#### [What you should do]
Retype, exactly as they appear below, the lines between the line holding "Some index =>" and the line holding "(** [for (auto& name : names)] *)", both ends included.

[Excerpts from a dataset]
(* ===== verification/DateFormatCorrect.v ===== *)
(** * A time that is printed as an HTTP date is read back

    [UnixDateTime::to_string] and [UnixDateTime::parse] at the format that
    [parse_http_date] of LibHTTP/Cache/Utilities.cpp uses: the text of a time is
    read back as that time in whole seconds.  The reader is described by what is left of
    the text and the fields it has set. *)
From S2P Require Import Prelude CharacterTypes Externals StringView Utf8 Utf8View Format Ipv4 Time GenericLexer DateFormat.
Import Lexer.

(** ** Numbers as text, leading zeros included *)
Record digit_string (value : Z) (s : bytes) : Prop := mk_digit_string {
  ds_nonempty : s ≠ [];
  ds_digits : Forall (λ c, is_ascii_digit c = true) s;
  ds_value : digits_value 10 0 s = value;
}.

Lemma digits_value_zeros base n s : digits_value base 0 (replicate n c_0 ++ s) = digits_value base 0 s.
Proof. induction n; [done|]. cbn [replicate app digits_value]. done. Qed.

Lemma format_int_digits value zero_pad width :
  0 ≤ value < 2 ^ 64 → zero_pad = true ∨ width = 0%nat →
  ∃ s, format_int value zero_pad width = Returned s ∧ digit_string value s.
Proof.
  intros Hv Hpad. unfold format_int. rewrite Z.abs_eq by lia. rewrite (proj2 (Z.ltb_ge value 0)) by lia.
  destruct (convert_unsigned_printed value 10 false) as (s & Hs & Hp); [lia|done|].
  rewrite (put_u64_plain _ _ _ _ _ _ Hs). eexists. split; [done|].
  assert (Forall (λ c, is_ascii_digit c = true) s) as Hd.
  { pose proof (printed_digits _ _ _ Hp) as Hd. apply forallb_Forall in Hd.
    eapply Forall_impl; [exact Hd|]. cbn beta. intros c. by rewrite is_digit_in_10. }
  assert (replicate (width - length s) (if zero_pad then c_0 else c_space) = replicate (width - length s) c_0) as ->
    by (destruct Hpad as [-> | ->]; done).
  split; [|apply Forall_app; split; [by apply Forall_replicate|done]|].
  - intros [_ ?]%app_nil. by apply (printed_nonempty _ _ _ Hp).
  - rewrite digits_value_zeros. apply (printed_value _ _ _ Hp).
Qed.

(** ** The state of the reader *)
Record state_at (s : ParseState) (rest : bytes) (t : tm) : Prop := mk_state_at {
  at_ok : lexer_ok (string_lexer s);
  at_rest : remaining (string_lexer s) = rest;
  at_fields : fields s = t;
  at_good : parsing_failed s = false;
}.

Lemma state_at_fields s rest t t' : state_at s rest t → state_at (set_fields s t') rest t'.
Proof. by intros [Ho Hr Hf Hp]. Qed.

Lemma read_char_at s c rest t : state_at s (c :: rest) t → state_at (read_char s c) rest t.
Proof.
  intros [Ho Hr Hf Hp]. unfold read_char. destruct (consume_specific_cons _ _ _ Hr) as (l & -> & Hl & Hlo & _). by split.
Qed.
Lemma swap_at_middle (a : list A) x b y c i j :
  i = Z.of_nat (length a) → j = Z.of_nat (length a) + 1 + Z.of_nat (length b) →
  swap_at (a ++ x :: b ++ y :: c) i j = Returned (a ++ y :: b ++ x :: c)
  ∧ swap_at (a ++ x :: b ++ y :: c) j i = Returned (a ++ y :: b ++ x :: c).
Proof.
  intros Hi Hj. unfold swap_at. rewrite (at_int_middle a x _ i Hi).
  assert (at_int (a ++ x :: b ++ y :: c) j = Returned y) as ->.
  { replace (a ++ x :: b ++ y :: c) with ((a ++ x :: b) ++ y :: c) by (by rewrite <-app_assoc).
    apply at_int_middle. rewrite length_app. cbn. lia. }
  rewrite !bind_value.
  assert (Z.to_nat i = length a) as -> by lia.
  assert (Z.to_nat j = length a + S (length b))%nat as -> by lia.
  assert (∀ z w : A, <[(length a + S (length b))%nat:=w]> (a ++ z :: b ++ y :: c) = a ++ z :: b ++ w :: c) as Hins.
  { intros z w. replace (a ++ z :: b ++ y :: c) with ((a ++ z :: b) ++ y :: c) by (by rewrite <-app_assoc).
    rewrite insert_app_r_alt by (rewrite length_app; cbn; lia). rewrite length_app. cbn [length].
    rewrite Nat.sub_diag. cbn. by rewrite <-app_assoc. }
  assert (∀ l (z w : A), <[length a:=w]> (a ++ z :: l) = a ++ w :: l) as Hins'.
  { intros l z w. rewrite <-(Nat.add_0_r (length a)), insert_app_r. done. }
  by rewrite Hins', Hins, Hins, Hins'.
Qed.
(* ===== verification/HttpHeaderList.v ===== *)
(** * LibHTTP/HeaderList.cpp: lists of headers

    One definition per method of [HeaderList]; the list is the state.  Lookups
    ignore the case of names. *)
From S2P Require Import Prelude CharacterTypes Externals Utf8 StringView Utf8View Format Ipv4 TextCodec QuickSort GenericLexer Http HttpHeader.

Notation HeaderList := (list Header) (only parsing).

Module HeaderListOps.

(** [header.name.equals_ignoring_ascii_case(name)] *)
Definition has_name (name : bytes) (header : Header) : bool :=
  equals_ignoring_ascii_case (header_name header) name.

Definition contains (m_headers : HeaderList) (name : bytes) : bool := existsb (has_name name) m_headers.

Fixpoint get_loop (m_headers : HeaderList) (name builder : bytes) (first : bool) : bytes :=
  match m_headers with
  | [] => builder
  | header :: m_headers =>
      if negb (has_name name header) then get_loop m_headers name builder first
      else
        let builder := if negb first then builder ++ sv ", " else builder in
        get_loop m_headers name (builder ++ header_value header) false
  end.

Definition get (m_headers : HeaderList) (name : bytes) : option bytes :=
  if negb (contains m_headers name) then None else Some (get_loop m_headers name [] true).

Definition get_decode_and_split `{Simdutf} (m_headers : HeaderList) (name : bytes)
    : outcome (option (list bytes)) :=
  match get m_headers name with
  | None => Returned None
  | Some value => values ← get_decode_and_split_header_value value; Returned (Some values)
  end.

Definition append (m_headers : HeaderList) (header : Header) : HeaderList :=
  let matching_header := List.find (has_name (header_name header)) m_headers in
  let header := match matching_header with
    | Some matching => mk_header (header_name matching) (header_value header)
    | None => header
    end in
  m_headers ++ [header].

Definition delete_ (m_headers : HeaderList) (name : bytes) : HeaderList :=
  List.filter (λ header, negb (has_name name header)) m_headers.

(** [find_if]: the position of the first match. *)
Fixpoint find_index (m_headers : HeaderList) (name : bytes) : option nat :=
  match m_headers with
  | [] => None
  | header :: m_headers =>
      if has_name name header then Some 0%nat else S <$> find_index m_headers name
  end.

(** [remove_all_matching] with the position [i] of the predicate. *)
Fixpoint remove_after (m_headers : HeaderList) (i index : nat) (name : bytes) : HeaderList :=
  match m_headers with
  | [] => []
  | header :: m_headers =>
      if (i <=? index)%nat then header :: remove_after m_headers (S i) index name
      else if has_name name header then remove_after m_headers (S i) index name
      else header :: remove_after m_headers (S i) index name
  end.

Definition set (m_headers : HeaderList) (header : Header) : outcome HeaderList :=
  match find_index m_headers (header_name header) with
  | Some index =>
      it ← at_index m_headers index;
      let it := mk_header (header_name it) (header_value header) in
      let m_headers := <[index := it]> m_headers in
      Returned (remove_after m_headers 0 index (header_name it))
  | None => Returned (append m_headers header)
  end.

Fixpoint combine_first (m_headers : HeaderList) (header : Header) : option HeaderList :=
  match m_headers with
  | [] => None
  | existing :: m_headers =>
      if has_name (header_name header) existing then
        Some (mk_header (header_name existing)
                (header_value existing ++ sv ", " ++ header_value header) :: m_headers)
      else cons existing <$> combine_first m_headers header
  end.

Definition combine (m_headers : HeaderList) (header : Header) : HeaderList :=
  match combine_first m_headers header with
  | Some m_headers => m_headers
  | None => append m_headers header
  end.

(** [for (auto& name : names)] *)
Fixpoint sort_and_combine_loop (m_headers : HeaderList) (names : list bytes) : outcome HeaderList :=
  match names with
  | [] => Returned []
  | name :: names =>
      here ←
        (if bool_decide (name = sv "set-cookie") then
           Returned (map (λ header, mk_header name (header_value header)) (List.filter (has_name name) m_headers))
         else value ← must (get m_headers name); Returned [mk_header name value]);
      rest ← sort_and_combine_loop m_headers names;
      Returned (here ++ rest)
  end.

Definition sort_and_combine (m_headers : HeaderList) : outcome HeaderList :=
  names ← convert_header_names_to_a_sorted_lowercase_set (map header_name m_headers);
  sort_and_combine_loop m_headers names.

(** [Variant<Empty, Vector<ByteString>, ExtractHeaderParseFailure>] and its like. *)
Inductive Extracted (A : Type) : Type :=
| ExtractedEmpty
| ExtractedValue (a : A)
| ExtractedFailure.
Arguments ExtractedEmpty {A}.
Arguments ExtractedValue {A} a.
Arguments ExtractedFailure {A}.

Fixpoint extract_values_loop (m_headers : HeaderList) (name : bytes) (values : list bytes)
    : outcome (Extracted (list bytes)) :=
  match m_headers with
  | [] => Returned (ExtractedValue values)
  | header :: m_headers =>
      if negb (has_name name header) then extract_values_loop m_headers name values
      else
        extract ← extract_header_values header;
        match extract with
        | None => Returned ExtractedFailure
        | Some extract => extract_values_loop m_headers name (values ++ extract)
        end
  end.

Definition extract_header_list_values (m_headers : HeaderList) (name : bytes)
    : outcome (Extracted (list bytes)) :=
  if negb (contains m_headers name) then Returned ExtractedEmpty
  else extract_values_loop m_headers name [].

(** Step 4 of [extract_length]: [None] is the failure. *)
Fixpoint candidate_loop (values : list bytes) (candidate_value : option bytes) : option (option bytes) :=
  match values with
  | [] => Some candidate_value
  | value :: values =>
      match candidate_value with
      | None => candidate_loop values (Some value)
      | Some candidate => if negb (bool_decide (candidate = value)) then None else candidate_loop values candidate_value
      end
  end.

Definition extract_length `{Simdutf} `{FastFloat} (m_headers : HeaderList) : outcome (Extracted Z) :=
  values ← get_decode_and_split m_headers (sv "Content-Length");
  match values with
  | None => Returned ExtractedEmpty
  | Some values =>
      match candidate_loop values None with
      | None => Returned ExtractedFailure
      | Some candidate_value =>
          candidate ← must candidate_value;
          Returned (match to_number u64_max 10 candidate TrimWhitespaceNo with
            | None => ExtractedEmpty
            | Some result => ExtractedValue result
            end)
      end
  end.

Record ContentRangeValues := mk_content_range {
  first_byte_pos : Z;
  last_byte_pos : Z;
  complete_length : option Z;
}.
Definition is_javascript (m : MimeType) : bool :=
  is_one_of (essence m) s_javascript_mime_type_essence_strings.

Definition is_json (m : MimeType) : bool :=
  ends_with (m_subtype m) (sv "+json") || is_one_of (essence m) [sv "application/json"; sv "text/json"].

Definition minimise_a_supported_mime_type (m : MimeType) : bytes :=
  if is_javascript m then sv "text/javascript"
  else if is_json m then sv "application/json"
  else if bool_decide (essence m = sv "image/svg+xml") then sv "image/svg+xml"
  else if is_xml m then sv "application/xml"
  else [].

(** ** Trimming and replacing well-formed text *)
Lemma trim_left_app s t chars :
  trim_left (s ++ t) chars = if forallb (contains_char chars) s then trim_left t chars else trim_left s chars ++ t.
Proof. induction s as [|c s IH]; [done|]. cbn. by destruct (contains_char chars c). Qed.

Lemma forallb_rev {A} (P : A → bool) l : forallb P (rev l) = forallb P l.
Proof. induction l as [|a l IH]; [done|]. cbn. rewrite forallb_app, IH. cbn. by destruct (P a), (forallb P l). Qed.

Lemma trim_right_app s t chars :
  trim_right (s ++ t) chars = if forallb (contains_char chars) t then trim_right s chars else s ++ trim_right t chars.
Proof.
  unfold trim_right. rewrite rev_app_distr, trim_left_app, forallb_rev. case_match; [done|].
  by rewrite rev_app_distr, rev_involutive.
Qed.

Lemma trim_right_le s chars : (length (trim_right s chars) ≤ length s)%nat.
Proof.
  unfold trim_right. rewrite length_rev, <-(length_rev s). generalize (rev s). clear s.
  intros s. induction s as [|c s IH]; [done|]. cbn. case_match; cbn; lia.
Qed.

Lemma trim_right_all s chars : forallb (contains_char chars) s = true → trim_right s chars = [].
Proof. intros Ha. rewrite <-(app_nil_l s), trim_right_app, Ha. done. Qed.

Lemma trim_right_split s chars : ∃ w, s = trim_right s chars ++ w ∧ forallb (contains_char chars) w = true.
Proof.
  induction s as [|c s (w & Hs & Hw)] using rev_ind; [by exists []|].
  rewrite trim_right_app. cbn [forallb]. rewrite andb_true_r. destruct (contains_char chars c) eqn:E.
  - exists (w ++ [c]). rewrite app_assoc, <-Hs, forallb_app, Hw. cbn. by rewrite E.
  - exists []. unfold trim_right. cbn. rewrite E. cbn. by rewrite app_nil_r.
Qed.

Lemma contains_char_ascii chars c : Forall (λ c, c < 0x80) chars → contains_char chars c = true → c < 0x80.
Proof.
  unfold contains_char. intros Hchars (d & Hd & ->%Z.eqb_eq)%existsb_exists.
  rewrite List.Forall_forall in Hchars. auto.
Qed.

Lemma ascii_utf8_of cps : Forall (λ c, 0 ≤ c < 0x80) cps → utf8_of cps = cps.
Proof.
  induction 1 as [|c cps Hc _ IH]; [done|]. cbn [flat_map]. rewrite IH. unfold utf8_form.
  by rewrite (proj2 (Z.leb_le c 0x7f)) by lia.
Qed.

Section Text.
Context `{SimdutfOk}.

Lemma seen_whitespace_spec fuel chars cps seen :
  Forall is_scalar cps → Forall (λ c, c < 0x80) chars → (length (flat_map utf8_form cps) ≤ fuel)%nat →
  seen_whitespace fuel (flat_map utf8_form cps) chars seen = Returned (
    if forallb (contains_char chars) cps then (seen + length cps)%nat
    else (length cps - length (trim_right cps chars))%nat).
Proof.
  intros Hcps Hchars. revert fuel seen. induction Hcps as [|c cps [Hc Hsur] Hcps IH]; intros fuel seen Hf.
  { destruct fuel; cbn; by rewrite Nat.add_0_r. }
  cbn [flat_map] in *. rewrite length_app in Hf.
  destruct (utf8_form_shape c Hc) as (b & ext & Hform & _ & Hext & Hlow & Hhigh).
  rewrite Hform in *. cbn [app length] in *. destruct fuel as [|fuel]; [lia|]. cbn [seen_whitespace].
  change (b :: ext ++ flat_map utf8_form cps) with ((b :: ext) ++ flat_map utf8_form cps). rewrite <-Hform.
  rewrite iterator_deref_form, bind_value by done.
  assert (utf8_contains chars c = contains_char chars c) as ->.
  { unfold utf8_contains. destruct (Z.leb_spec c 0x7f); [done|]. rewrite code_points_ascii.
    - unfold contains_char. done.
    - apply forallb_Forall. eapply Forall_impl; [exact Hchars|]. unfold is_ascii. cbn. intros; lia. }
  rewrite (iterator_next_form c) by done.
  pose proof (trim_right_app [c] cps chars) as Htrim. cbn [app] in Htrim. rewrite Htrim. cbn [forallb].
  pose proof (trim_right_le cps chars).
  destruct (contains_char chars c) eqn:E.
  - destruct (Hlow (contains_char_ascii _ _ Hchars E)) as [-> ->]. rewrite Hform.
    unfold underlying_code_point_length_in_bytes. cbn [app]. rewrite bind_value.
    assert (code_point_length (c :: utf8_of cps) = 1%nat) as ->.
    { unfold code_point_length. cbn [head default tail]. pose proof (contains_char_ascii _ _ Hchars E).
      rewrite decode_leading_byte_spec by (cbn [id]; unfold is_byte; lia). unfold leading_byte_reference. cbn [id].
      by rewrite (proj2 (Z.ltb_lt c 0x80)) by lia. }
    rewrite !bind_value, IH by lia. cbn [andb]. destruct (forallb _ cps); f_equal; cbn [app length]; lia.
  - rewrite !bind_value, IH by lia. cbn [andb]. destruct (forallb _ cps) eqn:Ea; [|done].
    f_equal. unfold trim_right. cbn. rewrite E. cbn. lia.
Qed.
Fixpoint webm_loop (fuel : nat) (sequence : bytes) (iter : nat) : outcome bool :=
  match fuel with
  | O => OutOfFuel
  | S fuel =>
      if (iter <? length sequence)%nat && (iter <? 38)%nat then
        if (length sequence <=? iter + 1)%nat then Returned false
        else
          element ← slice sequence iter 2;
          if bool_decide (element = [0x42; 0x82]) then
            let iter := (iter + 2)%nat in
            if (length sequence <=? iter)%nat then Returned false
            else
              '(_, number_size) ← parse_a_vint sequence iter;
              let iter := (iter + number_size)%nat in
              if (length sequence - 4 <=? iter)%nat then Returned false
              else
                doctype ← slice sequence iter 4;
                if bool_decide (doctype = [0x77; 0x65; 0x62; 0x6D]) then Returned true
                else webm_loop fuel sequence (iter + 1)
          else webm_loop fuel sequence (iter + 1)
      else Returned false
  end.

Definition matches_webm_signature (sequence : bytes) : outcome bool :=
  if (length sequence <? 4)%nat then Returned false
  else if negb (starts_with sequence [0x1A; 0x45; 0xDF; 0xA3] CaseSensitive) then Returned false
  else webm_loop 35 sequence 4.

Definition match_mp3_header (sequence : bytes) (s : nat) : outcome bool :=
  if wrap64 (Z.of_nat (length sequence) - Z.of_nat s) <? 4 then Returned false
  else
    c0 ← at_index sequence s;
    if negb (c0 =? 0xff) then Returned false
    else
      c1 ← at_index sequence (s + 1);
      if negb (Z.land c1 0xe0 =? 0xe0) then Returned false
      else
        let layer := Z.shiftr (Z.land c1 0x06) 1 in
        if layer =? 0 then Returned false
        else
          c2 ← at_index sequence (s + 2);
          let bit_rate := Z.shiftr (Z.land c2 0xf0) 4 in
          if bit_rate =? 15 then Returned false
          else
            let sample_rate := Z.shiftr (Z.land c2 0x0c) 2 in
            Returned (negb (sample_rate =? 3)).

#### [Solution for this problem]
  | Some index =>
      it ← at_index m_headers index;
      let it := mk_header (header_name it) (header_value header) in
      let m_headers := <[index := it]> m_headers in
      Returned (remove_after m_headers 0 index (header_name it))
  | None => Returned (append m_headers header)
  end.

Fixpoint combine_first (m_headers : HeaderList) (header : Header) : option HeaderList :=
  match m_headers with
  | [] => None
  | existing :: m_headers =>
      if has_name (header_name header) existing then
        Some (mk_header (header_name existing)
                (header_value existing ++ sv ", " ++ header_value header) :: m_headers)
      else cons existing <$> combine_first m_headers header
  end.

Definition combine (m_headers : HeaderList) (header : Header) : HeaderList :=
  match combine_first m_headers header with
  | Some m_headers => m_headers
  | None => append m_headers header
  end.

(** [for (auto& name : names)] *)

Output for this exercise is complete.